Later in the session, in his remarks before the gathering, Mr. Higgins said: "I need not tell you that the decision of this body is disappointing, for I have long desired the boon of ordination. During the last seven years I have appeared before you many times, and asked to be set aside to the ministry. I know my insufficiencies; no man can know them better. I do not blame you for with-holding "the-laying-on-of-hands," but I was ordained of God long years ago to preach the unsearchable riches of Christ, and although unsanctioned by man, I shall still preach the message with which he has provided me. I have asked ordination for the last time. I am satisfied with the call of God. It is sufficient for me. I ask no more." While he spoke, the spirit of God told of the inner life of the candidate and the brethren saw the consecrated heart.

At a special meeting held shortly afterwards, the Presbytery reconsidered its action, and Frank E. Higgins was ordained. While the Presbytery had hesitated, it has never regretted its final action. It has never ceased to rejoice in the labors of the determined, undiscouraged man who amidst manifold labors and difficulties, worked, waited and prayed seven years, like Jacob of old.

His oft-repeated prayer for ordination having been answered, he looked to the camps as the field of his future endeavor. "Lord, open the door," he had asked, and the door was opened. At the time of his ordination the Bemidji congregation was building the new church. Mr. Higgins helped in the manual labor. One day while he was shingling the tower a boy brought him a letter requesting him to come to Winona Lake, Indiana, and consult with the Evangelistic Committee relative to the conditions in the logging camps. As a result of the conference Frank Higgins was commissioned to take charge of this work in Minnesota. The appointment was made in August, 1902, and with it came the real opportunity for which he had waited since the night in the hospital. He was going "to tell the boys of Jesus Christ."

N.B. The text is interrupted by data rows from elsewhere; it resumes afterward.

(** C9 as first stated fails: with the model and the approval mode set
    only in the configuration file and no environment variable, the codex
    adapter made by the facade (or by its constructor's defaults) uses
    'gpt-5-codex' and 'suggest', and the gemini adapter 'gemini-1'. *)
Lemma configuration_precedence_counterexample :
  environ Sample.configured = ∅
  /\ config_entry (config Sample.configured) "codex" "model" = VStr "o3"
  /\ config_entry (config Sample.configured) "codex" "approval_mode"
     = VStr "full-auto"
  /\ config_entry (config Sample.configured) "gemini" "model"
     = VStr "gemini-2"
  /\ (exists b,
        (PyCodex.__init__ "codex" None "suggest" Sample.configured).1
        = Ret (PyCodex.Codex b)
        /\ (CodexBackend.__init__ (Some "gpt-5-codex") "suggest"
              Sample.configured).1 = Ret b
        /\ CodexBackend.model b = VStr "gpt-5-codex"
        /\ CodexBackend.approval_mode b = VStr "suggest")
  /\ (exists b,
        (PyCodex.__init__ "gemini" None "suggest" Sample.configured).1
        = Ret (PyCodex.Gemini b)
        /\ GeminiBackend.model b = Some "gemini-1").
Proof.
  repeat split; try reflexivity; eexists; repeat split; reflexivity.
Qed.

End configuration.


(** ** The exit status of the tool *)

Section exit_status.

Implicit Types (w : world).

Lemma new_events_same w : new_events w w = [].
Proof. unfold new_events. apply drop_all. Qed.

Lemma gemini_ensure_world b w : (GeminiBackend._ensure_available b w).2 = w.
Proof.
  unfold GeminiBackend._ensure_available. destruct (GeminiBackend._available b);
    [done |].
  unfold mbind, M_bind. rewrite which_eq.
  by destruct (which _ w).1 as [[?|]| |].
Qed.

(** The message of a failed run holds the status, and the error text of
    the tool, or its output when there is no error text. *)
Lemma failed_message_contents (head : string) (status : Z) out err :
  let msg := head +:+ pretty status +:+ "): "
             +:+ PyStr.or_ (PyStr.strip err) (PyStr.strip out) in
  PyStr.contains (pretty status) msg = true
  /\ PyStr.contains (PyStr.strip err) msg = true
  /\ (err = EmptyString -> PyStr.contains (PyStr.strip out) msg = true).
Proof.
  cbn zeta. split; [apply contains_append |].
  assert (forall t, PyStr.contains t
            (head +:+ pretty status +:+ "): " +:+ t) = true) as Hlast.
  { intros t.
    replace (head +:+ pretty status +:+ "): " +:+ t)
      with ((head +:+ pretty status +:+ "): ") +:+ t +:+ EmptyString)
      by (by rewrite append_empty_r, !append_assoc).
    apply contains_append. }
  split.
  - unfold PyStr.or_. destruct (PyStr.strip err) eqn:E; [|apply Hlast].
    cbn [PyStr.truthy]. apply contains_prefix. by destruct (_ +:+ _).
  - intros ->. apply Hlast.
Qed.

Lemma codex_ensure_world b w : (CodexBackend._ensure_available b w).2 = w.
Proof.
  unfold CodexBackend._ensure_available. destruct (CodexBackend._available b);
    [done |].
  unfold mbind, M_bind. rewrite which_eq.
  by destruct (which _ w).1 as [[?|]| |].
Qed.

Lemma dict_get_world d k dflt w : (dict_get d k dflt w).2 = w.
Proof. by destruct d. Qed.

(** The sandbox setting is looked up without any effect. *)
Lemma sandbox_lookup_world (env_sandbox : option string) w :
  (or_else (Py.of_opt env_sandbox)
     (cfg ← get_config;
      backend ← dict_get cfg "backend" VNone;
      codex ← dict_get (Py.or_ backend (VDict [])) "codex" (VDict []);
      dict_get codex "sandbox" VNone) w).2 = w.
Proof.
  unfold or_else. destruct (Py.truthy _); [done |].
  unfold get_config. unfold mbind at 1, M_bind. cbn beta iota.
  unfold mbind at 1, M_bind.
  pose proof (dict_get_world (VDict (config w)) "backend" VNone w) as H1.
  destruct (dict_get (VDict (config w)) "backend" VNone w) as [[backend|e|] w1];
    cbn [snd] in H1; subst w1; [|done..].
  unfold mbind at 1, M_bind.
  pose proof (dict_get_world (Py.or_ backend (VDict [])) "codex" (VDict []) w)
    as H2.
  destruct (dict_get (Py.or_ backend (VDict [])) "codex" (VDict []) w)
    as [[codex|e|] w1]; cbn [snd] in H2; subst w1; [|done..].
  apply dict_get_world.
Qed.

(** [try: os.unlink(path)  except Exception: pass] removes the file when
    it is there and its directory lets it go, and does nothing else. *)
Lemma unlink_quietly_spec path w :
  unlink_quietly path w
  = (Ret tt,
     if unlinks w path
     then with_fs (delete path (fs w)) (with_trace (EvUnlink path) w)
     else w).
Proof.
  unfold unlink_quietly, try_except, unlink, unlinks.
  destruct (fs w !! path) as [node|]; [|done].
  by destruct (unlink_error w path).
Qed.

Shortly after his return to Bemidji the Rev. Frank Higgins took a strange ministerial, or rather, unministerial vacation. The woodsmen of winter are farm hands, railroad constructionists and wanderers in summer, and Mr. Higgins decided that he would acquaint himself with the summer life of the men. His visits to the camps during the past seven years had already given him a knowledge of their winter conditions. Donning the clothes of a laboring man, he mounted a freight train and started on a long western trip of quiet investigation. In western North Dakota he labored for several days as a harvest hand, meeting many of the men he had preached to in the Minnesota camps. From this place he shipped with a gang of laborers and worked as a scraperman on a new railway in Montana. Shortly afterwards he was with the pick and shovel gang at The Dalles in Oregon, only to leave and work as a deck hand on a boat going down the Columbia river. Portland, Oregon, ended his western trip.

In all parts of his hobo trip he found the winter woodsmen, some laboring, some leisurely passing the warm and sunny days in idleness. Mr. Higgins visited the larger churches wherever he stopped and as a workingman entered their doors to see the reception they would tender to a man who apparently belonged to the wanderers. The trip broadened his experience and gave an insight into the life of the nomads among whom he was shortly to take up permanent work. He saw the life as one who had lived and experienced a portion of it. He felt the pangs of hunger, encountered the slights and rejections, the hardships and lovelessness to which their lives were subjected, and out of the knowledge came a broader sympathy, a more ready ability to help.

When he returned to Bemidji the new church was ready for dedication and after a few weeks he left the pastorate to give himself wholly to the twenty thousand men of Minnesota's camps. The field was ready and he now became in reality, "The Lumberjack Sky Pilot."